Lemma format_phone_appends_a_space_witness :
  format_phone ascii_only (format_phone ascii_only (py "89161234567"))
  = format_phone ascii_only (py "89161234567") ++ py " ".
Proof.
  exact (format_phone_appends_a_space_on_each_pass ascii_only
           (ch "9") (ch "1") (ch "6") (ch "1") (ch "2") (ch "3") (ch "4")
           (ch "5") (ch "6") (ch "7") ten_sample_digits).
Defined.

(** ** Short rows in the scan *)

Lemma for_fold_unchanged {S A B} (xs : list A) (acc : B)
    (body : A -> B -> M S B) (s : S) :
  (forall x, x ∈ xs -> body x acc s = (Ok acc, s)) ->
  for_fold xs acc body s = (Ok acc, s).
Proof.
  induction xs as [|x xs IH]; intros H; simpl; [reflexivity|].
  rewrite (bind_ok _ _ _ _ _ (H x ltac:(apply elem_of_cons; now left))).
  apply IH. intros y Hy. apply H. apply elem_of_cons. now right.
Qed.

Lemma scan_pair_other_last_name (t : table) i j idx (o d : row) a b :
  t !! i = Some o -> t !! j = Some d ->
  o !! 0 = Some a -> d !! 0 = Some b -> a <> b ->
  scan_pair i j idx t = (Ok idx, t).
Proof.
  intros Hi Hj Ha Hb Hne.
  assert (same_person i j t = (Ok false, t)) as Hsame.
  { unfold same_person.
    rewrite (bind_ok _ _ _ _ _ (read_cell_ok t i 0 o a Hi Ha)).
    rewrite (bind_ok _ _ _ _ _ (read_cell_ok t j 0 d b Hj Hb)).
    apply pystr_eqb_false in Hne. now rewrite Hne. }
  unfold scan_pair. now rewrite (bind_ok _ _ _ _ _ Hsame).
Qed.
(** * Batch finalizer of the zkEVM sequencer and the trusted-batch sync classifier

    Shallow embedding of [sequencer/batch.go] and of the trusted-batch
    processor of package [l2_shared], with the properties stated about them.

    Conventions.
    - A Go [uint32] or [uint64] is a [Z] together with its wrap-around,
      written out with [wrap].
    - [common.Hash] and [common.Address] are byte strings ([list byte]); the
      fixed lengths 32 and 20 are not part of the type.
    - A Go pointer that may be nil is an [option].
    - Methods of the finalizer run in the monad [M]: they thread the
      finalizer, the store and the log, and end either by returning or
      inside [Halt]. *)

From Stdlib Require Import ZArith Lia List String Ascii Bool.
From Stdlib Require Import Strings.Byte.
From stdpp Require Import base decidable option list.
Import ListNotations.

Local Open Scope Z_scope.

(** ** Machine integers *)

Definition wrap (w x : Z) : Z := x mod 2 ^ w.

Definition in_range (w x : Z) : Prop := 0 <= x < 2 ^ w.

Definition uint32_mul (a b : Z) : Z := wrap 32 (a * b).
Definition uint64_mul (a b : Z) : Z := wrap 64 (a * b).
Definition uint32_sub (a b : Z) : Z := wrap 32 (a - b).
Definition uint64_sub (a b : Z) : Z := wrap 64 (a - b).
(** Unsigned division never leaves the range of its dividend. *)
Definition uint_div (a b : Z) : Z := a / b.


(** ** Bytes, hashes, addresses *)

#[global] Instance byte_eq_decision : EqDecision byte := byte_eq_dec.

Definition Hash : Type := list byte.
Definition Address : Type := list byte.

(** [encoding/hex]: two lower-case digits per byte, high nibble first. *)
Definition hex_digit (n : N) : ascii :=
  match n with
  | 0 => "0" | 1 => "1" | 2 => "2" | 3 => "3" | 4 => "4" | 5 => "5"
  | 6 => "6" | 7 => "7" | 8 => "8" | 9 => "9" | 10 => "a" | 11 => "b"
  | 12 => "c" | 13 => "d" | 14 => "e" | _ => "f"
  end%N%char.
(** * Record-level migration pipeline: shallow embedding and verification

    The development embeds the JavaScript migration scripts
    (UserProfileReport.js with the attendance report that follows it,
    CohortSummaryReport.js, the course migration and the assessment
    migration) as Rocq functions over an
    explicit world (destination tables and console), and proves the
    properties of the record pipeline: the field extractor, the transformers,
    the enrichment resolvers, the writers and the batch runners.

    Conventions of the embedding.
    - A JavaScript string is its sequence of UTF-16 code units ([list N]);
      [lit] turns an ASCII literal into such a string.
    - A JavaScript number is [NaN], an infinity, the negative zero or a finite
      value held as an exact rational.  The scripts never do arithmetic on
      numbers: they test them, pass them on, and build them with [parseInt],
      which rounds the digits it reads to the nearest double.
    - [async] functions run to completion one after the other, so [await]
      is sequencing in a state-and-exception monad; the four lookups that
      getLocationNames starts together share no state and run in order.
    - [console.warn] and [console.error] append to the console of the world;
      the progress lines of [console.log] are left out. *)

From Stdlib Require Import ZArith QArith Strings.String Strings.Ascii List Bool Lia.
From stdpp Require Import base option list strings gmap fin_maps.

Import ListNotations.
Local Open Scope Z_scope.
Local Open Scope list_scope.
Set Warnings "-register-all".

(** ** JavaScript values *)

Definition code_unit := N.
Definition jsstring := list code_unit.

Definition lit (s : string) : jsstring :=
  List.map N_of_ascii (list_ascii_of_string s).

Inductive number :=
| NaN
| Inf (negative : bool)
| NegZero
| Fin (q : Q).

Inductive value :=
| JUndefined
| JNull
| JBool (b : bool)
| JNum (n : number)
| JStr (s : jsstring)
| JArr (elems : list value)
| JObj (props : list (jsstring * value)).

Definition int (z : Z) : value := JNum (Fin (inject_Z z)).
Definition str (s : string) : value := JStr (lit s).

Inductive jstype := TUndefined | TObject | TBoolean | TNumber | TString.

Definition typeof (v : value) : jstype :=
  match v with
  | JUndefined => TUndefined
  | JNull => TObject
  | JBool _ => TBoolean
  | JNum _ => TNumber
  | JStr _ => TString
  | JArr _ => TObject
  | JObj _ => TObject
  end.

Definition jstype_eqb (a b : jstype) : bool :=
  match a, b with
  | TUndefined, TUndefined | TObject, TObject | TBoolean, TBoolean
  | TNumber, TNumber | TString, TString => true
  | _, _ => false
  end.

(** ToBoolean: the values for which [!value] is false. *)
Definition number_truthy (n : number) : bool :=
  match n with
  | NaN => false
  | Inf _ => true
  | NegZero => false
  | Fin q => negb (Qeq_bool q 0)
  end.

Definition ToBoolean (v : value) : bool :=
  match v with
  | JUndefined => false
  | JNull => false
  | JBool b => b
  | JNum n => number_truthy n
  | JStr s => match s with [] => false | _ => true end
  | JArr _ => true
  | JObj _ => true
  end.

(** [a || b] of JavaScript. *)
Definition js_or (a b : value) : value := if ToBoolean a then a else b.

Definition isArray (v : value) : bool :=
  match v with JArr _ => true | _ => false end.

Fixpoint jsstring_eqb (a b : jsstring) : bool :=
  match a, b with
  | [], [] => true
  | x :: a', y :: b' => (x =? y)%N && jsstring_eqb a' b'
  | _, _ => false
  end.

(** Property read [o.k] on a value that is known not to be null or
    undefined: a missing property reads as undefined. *)
Fixpoint lookup_prop (k : jsstring) (ps : list (jsstring * value)) : value :=
  match ps with
  | [] => JUndefined
  | (k', v) :: rest =>
      if jsstring_eqb k k' then v else lookup_prop k rest
  end.

(** ** Strings: code-unit classes, trim, the pattern [/\d+/], parseInt, isNaN *)

Definition is_digit (c : code_unit) : bool := ((48 <=? c) && (c <=? 57))%N.

(** WhiteSpace and LineTerminator of ECMAScript (all in the basic plane). *)
Definition is_white_space (c : code_unit) : bool :=
  ((c =? 9) || (c =? 10) || (c =? 11) || (c =? 12) || (c =? 13) || (c =? 32)
   || (c =? 160) || (c =? 5760) || ((8192 <=? c) && (c <=? 8202))
   || (c =? 8232) || (c =? 8233) || (c =? 8239) || (c =? 8287)
   || (c =? 12288) || (c =? 65279))%N.

Fixpoint drop_while (p : code_unit -> bool) (s : jsstring) : jsstring :=
  match s with
  | [] => []
  | c :: rest => if p c then drop_while p rest else s
  end.

Fixpoint take_while (p : code_unit -> bool) (s : jsstring) : jsstring :=
  match s with
  | [] => []
  | c :: rest => if p c then c :: take_while p rest else []
  end.

Definition trim_start (s : jsstring) : jsstring := drop_while is_white_space s.
Definition trim_end (s : jsstring) : jsstring :=
  rev (drop_while is_white_space (rev s)).

(** String.prototype.trim *)
Definition trim (s : jsstring) : jsstring := trim_end (trim_start s).

(** [value.match(/\d+/)]: null when the string has no digit, otherwise the
    array whose only element is the leftmost maximal digit run. *)
Fixpoint match_digits (s : jsstring) : option (list jsstring) :=
  match s with
  | [] => None
  | c :: rest =>
      if is_digit c then Some [c :: take_while is_digit rest]
      else match_digits rest
  end.

Definition digit_value (c : code_unit) : Z := Z.of_N c - 48.

Definition digits_value (ds : jsstring) : Z :=
  fold_left (fun acc c => 10 * acc + digit_value c) ds 0.

(** The double nearest to the integer [n >= 0], ties to the even
    significand: an integer below 2^53 is a double; a larger one keeps the
    53 leading bits of its binary expansion, rounded on the bits that
    follow.  [None] when the rounded value is 2^1024 or more, which is
    beyond the doubles. *)
Definition nearest_double (n : Z) : option Z :=
  if n <? 2 ^ 53 then Some n
  else
    let e := Z.log2 n - 52 in
    let q := n / 2 ^ e in
    let r := n mod 2 ^ e in
    let half := 2 ^ (e - 1) in
    let q' :=
      if r <? half then q
      else if half <? r then q + 1
      else if Z.even q then q else q + 1 in
    if 2 ^ 1024 <=? q' * 2 ^ e then None else Some (q' * 2 ^ e).

(** The Number value of the integer with magnitude [n] and the sign
    [neg]: the nearest double, an infinity beyond the doubles, and the
    negative zero for -0. *)
Definition number_of_integer (neg : bool) (n : Z) : number :=
  match nearest_double n with
  | None => Inf neg
  | Some m =>
      if neg then (if m =? 0 then NegZero else Fin (inject_Z (- m)))
      else Fin (inject_Z m)
  end.

(** [parseInt(s, 10)]: leading white space is skipped, one sign is read, the
    longest prefix of decimal digits is the integer read, and the result is
    its Number value; no digit gives NaN. *)
Definition parseInt (s : jsstring) : number :=
  let s1 := trim_start s in
  let neg := match s1 with c :: _ => (c =? 45)%N | [] => false end in
  let s2 :=
    match s1 with
    | c :: r => if ((c =? 45) || (c =? 43))%N then r else s1
    | [] => s1
    end in
  match take_while is_digit s2 with
  | [] => NaN
  | ds => number_of_integer neg (digits_value ds)
  end.

Definition is_hex_digit (c : code_unit) : bool :=
  (is_digit c || ((65 <=? c) && (c <=? 70)) || ((97 <=? c) && (c <=? 102)))%N.
Definition is_octal_digit (c : code_unit) : bool := ((48 <=? c) && (c <=? 55))%N.
Definition is_binary_digit (c : code_unit) : bool := ((c =? 48) || (c =? 49))%N.

Definition all_of (p : code_unit -> bool) (s : jsstring) : bool :=
  match s with [] => false | _ => forallb p s end.

(** ExponentPart, optional: nothing, or e/E, an optional sign and digits. *)
Definition exponent_opt (s : jsstring) : bool :=
  match s with
  | [] => true
  | c :: r =>
      if ((c =? 101) || (c =? 69))%N then
        match r with
        | 43%N :: ds | 45%N :: ds => all_of is_digit ds
        | _ => all_of is_digit r
        end
      else false
  end.

(** StrUnsignedDecimalLiteral *)
Definition unsigned_decimal (s : jsstring) : bool :=
  if jsstring_eqb s (lit "Infinity") then true
  else
    let d1 := take_while is_digit s in
    match drop_while is_digit s with
    | 46%N :: r =>
        let d2 := take_while is_digit r in
        match d1, d2 with
        | [], [] => false
        | _, _ => exponent_opt (drop_while is_digit r)
        end
    | r => match d1 with [] => false | _ => exponent_opt r end
    end.

(** StrNumericLiteral: a signed decimal literal, or an unsigned binary,
    octal or hexadecimal integer literal. *)
Definition numeric_literal (s : jsstring) : bool :=
  match s with
  | 48%N :: 120%N :: r | 48%N :: 88%N :: r => all_of is_hex_digit r
  | 48%N :: 111%N :: r | 48%N :: 79%N :: r => all_of is_octal_digit r
  | 48%N :: 98%N :: r | 48%N :: 66%N :: r => all_of is_binary_digit r
  | 43%N :: r | 45%N :: r => unsigned_decimal r
  | _ => unsigned_decimal s
  end.

(** [isNaN(s)] on a string: ToNumber(s) is NaN unless the trimmed string is
    empty (which converts to 0) or a numeric literal. *)
Definition isNaN (s : jsstring) : bool :=
  match trim s with
  | [] => false
  | t => negb (numeric_literal t)
  end.

(** ** Errors, the console and the destination server *)

Inductive error := Error (message : string).

Definition message (e : error) : value :=
  match e with Error m => str m end.

Inductive outcome (A : Type) :=
| Ret (a : A)
| Throw (e : error).
Arguments Ret {A} a.
Arguments Throw {A} e.

Inductive log_level := Warn | Err.

(** One console line: its level, the fixed text of the template and the
    values interpolated into it. *)
Record log_entry := Log { level : log_level; text : string; data : list value }.

(** A statement parameter, and a cell of a destination row: a value handed
    over as it is, or the text [JSON.stringify(doc)], kept as the document
    it serializes. *)
Inductive param :=
| PValue (v : value)
| PJsonText (doc : value).

(** [JSON.stringify(v)] is undefined for undefined and a text otherwise. *)
Definition JSON_stringify (v : value) : param :=
  match v with
  | JUndefined => PValue JUndefined
  | _ => PJsonText v
  end.
(** One trial that returns a correlation below the threshold, a [nan], or
    raises: the tally goes on. *)
Lemma tally_step_quiet (done : list (Q * Q)) (st : search_state) (r x0 : Q) :
  tally trial threshold done st -> success st = false ->
  forall st',
    (exists e, trial r x0 = Raises e /\ st' = count_attempt st) \/
    (exists c, trial r x0 = Returns c /\ exceeds c threshold = false /\
               st' = update_best (count_attempt st) r x0 c) ->
    tally trial threshold (done ++ [(r, x0)]) st' /\ success st' = false /\
    attempts st' = (attempts st + 1)%Z.
Proof.
  intros [Ha Hu Hb Hq _] Hs st' Hst'.
  specialize (Hq Hs).
  assert (quiet trial threshold (r, x0)) as Hquiet.
  { unfold quiet, corr_at. simpl.
    destruct Hst' as [[e [-> _]]|[c [-> [Hc _]]]]; auto. }
  assert (forall p c, In p (done ++ [(r, x0)]) ->
                      corr_at trial p = Returns (Some c) ->
                      Qabs c <= best_match st' ) as Hu'.
  { intros p c Hin Hp. apply in_app_or in Hin.
    destruct Hst' as [[e [Ht ->]]|[c' [Ht [Hc ->]]]].
    - destruct Hin as [Hin|[<-|[]]]; [now apply (Hu p)|].
      unfold corr_at in Hp. simpl in Hp. congruence.
    - destruct (update_best_upper (count_attempt st) r x0 c') as [Hm [_ [_ Hn]]].
      destruct Hin as [Hin|[<-|[]]].
      + eapply Qle_trans; [now apply (Hu p)|exact Hm].
      + unfold corr_at in Hp. simpl in Hp. rewrite Ht in Hp.
        injection Hp as ->. now apply Hn. }
  assert (attempts st' = (attempts st + 1)%Z /\ success st' = false) as [Ha' Hs'].
  { destruct Hst' as [[e [Ht ->]]|[c' [Ht [Hc ->]]]]; [now simpl|].
    destruct (update_best_upper (count_attempt st) r x0 c') as [_ [-> [-> _]]].
    now simpl. }
  split; [|now split].
  constructor.
  - rewrite Ha', Ha, length_app. simpl. lia.
  - exact Hu'.
  - destruct Hst' as [[e [Ht ->]]|[c' [Ht [Hc ->]]]].
    + simpl. destruct Hb as [Hb|[p [c [Hin Hb]]]]; [now left|].
      right. exists p, c. split; [apply in_or_app; now left|exact Hb].
    + unfold update_best. destruct c' as [c0|].
      * destruct (Qgtb (Qabs c0) (best_match (count_attempt st))); simpl.
        -- right. exists (r, x0), c0. repeat split; auto.
           apply in_or_app. right. now left.
        -- destruct Hb as [Hb|[p [c [Hin Hb]]]]; [now left|].
           right. exists p, c. split; [apply in_or_app; now left|exact Hb].
      * simpl. destruct Hb as [Hb|[p [c [Hin Hb]]]]; [now left|].
        right. exists p, c. split; [apply in_or_app; now left|exact Hb].
  - intros _. apply Forall_app. split; [exact Hq|now constructor].
  - congruence.
Qed.

(** The trial that exceeds the threshold ends the search with success. *)
Lemma tally_step_success (done : list (Q * Q)) (st : search_state) (r x0 : Q)
    (c : option Q) :
  tally trial threshold done st -> success st = false ->
  trial r x0 = Returns c -> exceeds c threshold = true ->
  tally trial threshold (done ++ [(r, x0)])
        (set_success (update_best (count_attempt st) r x0 c)).
Proof.
  intros [Ha Hu Hb Hq _] Hs Ht Hc.
  specialize (Hq Hs).
  destruct c as [c0|]; [|discriminate].
  simpl in Hc. apply Qgtb_true in Hc.
  destruct (update_best_upper (count_attempt st) r x0 (Some c0))
    as [Hm [Hat [_ Hn]]].
  constructor.
  - unfold set_success; cbn [attempts]. rewrite Hat. simpl.
    rewrite Ha, length_app. simpl. lia.
  - intros p c Hin Hp. unfold set_success; cbn [best_match].
    apply in_app_or in Hin.
    destruct Hin as [Hin|[<-|[]]].
    + eapply Qle_trans; [now apply (Hu p)|exact Hm].
    + unfold corr_at in Hp. simpl in Hp. rewrite Ht in Hp.
      injection Hp as ->. now apply Hn.
  - unfold set_success; cbn [best_match best_params]. unfold update_best.
    destruct (Qgtb (Qabs c0) (best_match (count_attempt st))); simpl.
    + right. exists (r, x0), c0. repeat split; auto.
      apply in_or_app. right. now left.
    + destruct Hb as [Hb|[p [c [Hin Hb]]]]; [now left|].
      right. exists p, c. split; [apply in_or_app; now left|exact Hb].
  - simpl. discriminate.
  - intros _. exists done, (r, x0), c0. repeat split; auto.
Qed.
End SearchFacts.

Section LoopFacts.
Variable trial : Q -> Q -> outcome (option Q).
Variable threshold : Q.
Variable max_attempts : Z.

Local Abbreviation tally_ := (tally trial threshold).
Local Abbreviation inner_ := (inner_loop trial threshold max_attempts).
Local Abbreviation outer_ := (outer_loop trial threshold max_attempts).

(** The inner loop tries a prefix of the row; it stops before the end of
    the row only on success or on an exhausted budget. *)
Lemma inner_loop_tally (r : Q) (x0_range : list Q) :
  forall done st,
    tally_ done st -> success st = false ->
    exists k,
      (k <= length x0_range)%nat /\
      tally_ (done ++ map (pair r) (firstn k x0_range)) (inner_ r x0_range st) /\
      (k = length x0_range \/
       success (inner_ r x0_range st) = true \/
       (max_attempts <= attempts (inner_ r x0_range st))%Z).
Proof.
  induction x0_range as [|x0 rest IH]; intros done st Ht Hs.
  - exists 0%nat. simpl. rewrite app_nil_r. auto.
  - cbn [inner_loop].
    destruct (trial r x0) as [c|e] eqn:Etrial.
    + destruct (exceeds c threshold) eqn:Eexc.
      * exists 1%nat. simpl. split; [lia|]. split; [|now right; left].
        now apply tally_step_success.
      * destruct (tally_step_quiet trial threshold done st r x0 Ht Hs
                    (update_best (count_attempt st) r x0 c)) as [Ht' [Hs' Ha']].
        { right. exists c. auto. }
        destruct (Z.geb_spec (attempts (update_best (count_attempt st) r x0 c))
                             max_attempts) as [Hge|Hlt].
        -- exists 1%nat. simpl. split; [lia|]. split; [exact Ht'|].
           right; right. lia.
        -- destruct (IH _ _ Ht' Hs') as [k [Hk [Htk Hstop]]].
           exists (S k). cbn [firstn map length].
           split; [lia|].
           rewrite <- app_assoc in Htk. simpl in Htk.
           split; [exact Htk|].
           destruct Hstop as [->|Hstop]; auto.
    + destruct (tally_step_quiet trial threshold done st r x0 Ht Hs
                  (count_attempt st)) as [Ht' [Hs' Ha']].
      { left. exists e. auto. }
      destruct (IH _ _ Ht' Hs') as [k [Hk [Htk Hstop]]].
      exists (S k). cbn [firstn map length].
      split; [lia|].
      rewrite <- app_assoc in Htk. simpl in Htk.
      split; [exact Htk|].
      destruct Hstop as [->|Hstop]; auto.
Qed.
Lemma others_set (k1 k2 k : string) (v : value) (d : Dict.t) :
  k = k1 \/ k = k2 ->
  Dict.others k1 k2 (Dict.set k v d) = Dict.others k1 k2 d.
Proof.
  intros Hk.
  assert (Hout : negb (String.eqb k k1 || String.eqb k k2) = false).
  { destruct Hk as [-> | ->]; rewrite String.eqb_refl;
      [reflexivity | now rewrite orb_true_r]. }
  unfold Dict.others.
  induction d as [ | [k0 v0] d IH]; cbn [Dict.set filter fst].
  - now rewrite Hout.
  - destruct (String.eqb_spec k0 k) as [-> | Hne]; cbn [filter fst].
    + now rewrite Hout.
    + now rewrite IH.
Qed.

Lemma get_setdefault_same (k : string) (v : value) (d : Dict.t) :
  Dict.get k (Dict.setdefault k v d)
  = Some (match Dict.get k d with Some x => x | None => v end).
Proof.
  unfold Dict.setdefault.
  destruct (Dict.get k d) eqn:E; [exact E | apply get_set_same].
Qed.

Lemma get_setdefault_other (k k' : string) (v : value) (d : Dict.t) :
  k <> k' -> Dict.get k' (Dict.setdefault k v d) = Dict.get k' d.
Proof.
  intros Hne. unfold Dict.setdefault.
  destruct (Dict.get k d); [reflexivity | now apply get_set_other].
Qed.

Lemma others_setdefault (k1 k2 k : string) (v : value) (d : Dict.t) :
  k = k1 \/ k = k2 ->
  Dict.others k1 k2 (Dict.setdefault k v d) = Dict.others k1 k2 d.
Proof.
  intros Hk. unfold Dict.setdefault.
  destruct (Dict.get k d); [reflexivity | now apply others_set].
Qed.

End DictFacts.

(* ------------------------------------------------------------------------- *)
(** ** The mutation of the matched case *)
(* ------------------------------------------------------------------------- *)

Section Mutation.
(** * mongodb-casbin-adapter: the rule store adapter of [src/adapter.ts]

    A shallow embedding of the [MongoAdapter] class and of the part of the
    document store it talks to, followed by the properties of the adapter's
    operations.

    - Rule documents are JavaScript objects used as string-keyed maps; they
      are [gmap string value].
    - The store is a database of named collections, each a list of documents
      in natural order.  Only top-level equality filters are needed, which is
      all the adapter ever builds.  The [_id] the store adds to a document is
      left out: no operation of the adapter reads or writes it.  The argument
      checks of the driver (an empty [insertMany] batch is refused) are not
      modelled either; [savePolicy] never sends an empty batch.
    - Every call that leaves the adapter (driver calls, the clock, the logger,
      the enforcer's line hook) goes through one small state-and-exception
      monad [M] over a [world]. *)

From stdpp Require Import gmap strings list fin_maps pretty.

Open Scope string_scope.
Open Scope list_scope.
Open Scope nat_scope.

(** ** Values and documents *)

(** A field of a stored document is a string ([ptype], [v0]..[v5]) or a
    [Date], kept as its millisecond time value. *)
Inductive value :=
  | VStr (s : string)
  | VDate (t : Z).

#[global] Instance value_eq_dec : EqDecision value.
Proof. solve_decision. Defined.

Abbreviation document := (gmap string value).

Definition k_ptype : string := "ptype".
Definition k_createdAt : string := "createdAt".
Definition k_updatedAt : string := "updatedAt".

(** The template literal [`v${i}`]. *)
Definition vkey (i : nat) : string := "v" +:+ pretty i.

(** A positional key is one of the [`v${k}`]; the other keys of a document
    (ptype, the timestamps, anything else) are its non-positional fields. *)
Definition positional (k : string) : Prop := ∃ i, k = vkey i.

(** ** The document store *)

Module Mongo.

(** A query document matches a stored document when every field of the
    query is held, with an equal value, by the document.  The empty query
    matches everything. *)
Definition matches (q d : document) : bool :=
  bool_decide (map_Forall (λ k v, d !! k = Some v) q).

(** An update document [{ $set: ..., $unset: ... }].  The values of
    [$unset] are ignored by the store (the adapter writes ['']). *)
Record update := Update {
  u_set : document;
  u_unset : gmap string string;
}.

(** [$set] overwrites or adds its fields, [$unset] removes its fields;
    every other field of the document stays. *)
Definition apply_update (u : update) (d : document) : document :=
  filter (λ kv, u_unset u !! kv.1 = None) (u_set u ∪ d).

Definition find (q : document) (ds : list document) : list document :=
  List.filter (matches q) ds.

Definition insertOne (d : document) (ds : list document) : list document :=
  ds ++ [d].

Definition insertMany (new : list document) (ds : list document)
  : list document :=
  ds ++ new.

(** [deleteOne] removes the first document that matches. *)
Fixpoint deleteOne (q : document) (ds : list document) : list document :=
  match ds with
  | [] => []
  | d :: ds' => if matches q d then ds' else d :: deleteOne q ds'
  end.

Definition deleteMany (q : document) (ds : list document) : list document :=
  List.filter (λ d, negb (matches q d)) ds.

(** [updateOne] updates the first document that matches. *)
Fixpoint updateOne (q : document) (u : update) (ds : list document)
  : list document :=
  match ds with
  | [] => []
  | d :: ds' =>
      if matches q d then apply_update u d :: ds'
      else d :: updateOne q u ds'
  end.

End Mongo.

(** ** The world outside the adapter *)

(** JavaScript errors.  [MongoAdapterError] is the adapter's own class: a
    message and the error it wraps, kept as [cause]. *)
#[warnings="-register-all"]
Inductive error :=
  | JsError (message : string)
  | MongoAdapterError (message : string) (cause : option error).

Definition error_message (e : error) : string :=
  match e with
  | JsError m => m
  | MongoAdapterError m _ => m
  end.

Inductive outcome (A : Type) :=
  | Ok (a : A)
  | Throw (e : error).
Arguments Ok {A} a.
Arguments Throw {A} e.
(** * Photo-Editor: the canvas component (src/components/Canvas.tsx)

    A shallow embedding of the React component [Canvas] and of the part of
    the Fabric canvas it drives, followed by the properties of the editor
    (history, project files, grid, toolbar, image import, filters).

    The component imports [Canvas], [Rect], [FabricImage] ... by name from
    ['fabric'] (lines 4-14); these named exports exist from Fabric 6 on, and
    the Fabric operations below are those of that version.

    The component keeps its state in React hooks and in one mutable Fabric
    canvas.  Here both are fields of one record, [Editor], and every handler
    of the component is a function [Editor -> Editor].  Handlers run one at a
    time (the browser's event loop), so a handler together with the
    continuation of the promise it starts is one step. *)

From Stdlib Require Import ZArith QArith Qround Qabs List String Bool Lia Lqa.
Import ListNotations.
Open Scope string_scope.

(** ** Fabric objects *)

(** A JavaScript [number].  Positions and scale factors are fractional in
    general (pointer positions, [300 / width]), so numbers are rationals. *)
Definition number := Q.

(** The image filters the component names ([Grayscale], [Sepia]); an image
    read from a project file can carry them. *)
Inductive Filter := Grayscale | Sepia.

* * *

▶ **WORK TO COMPLETE**
Please output exactly the lines between the one holding "(** Unsigned division" and the one holding "(** * Record-level" in the records above, inclusive, and nothing more.

▶ **FINISHED EXERCISE**
(** Unsigned division never leaves the range of its dividend. *)
Definition uint_div (a b : Z) : Z := a / b.


(** ** Bytes, hashes, addresses *)

#[global] Instance byte_eq_decision : EqDecision byte := byte_eq_dec.

Definition Hash : Type := list byte.
Definition Address : Type := list byte.

(** [encoding/hex]: two lower-case digits per byte, high nibble first. *)
Definition hex_digit (n : N) : ascii :=
  match n with
  | 0 => "0" | 1 => "1" | 2 => "2" | 3 => "3" | 4 => "4" | 5 => "5"
  | 6 => "6" | 7 => "7" | 8 => "8" | 9 => "9" | 10 => "a" | 11 => "b"
  | 12 => "c" | 13 => "d" | 14 => "e" | _ => "f"
  end%N%char.
(** * Record-level migration pipeline: shallow embedding and verification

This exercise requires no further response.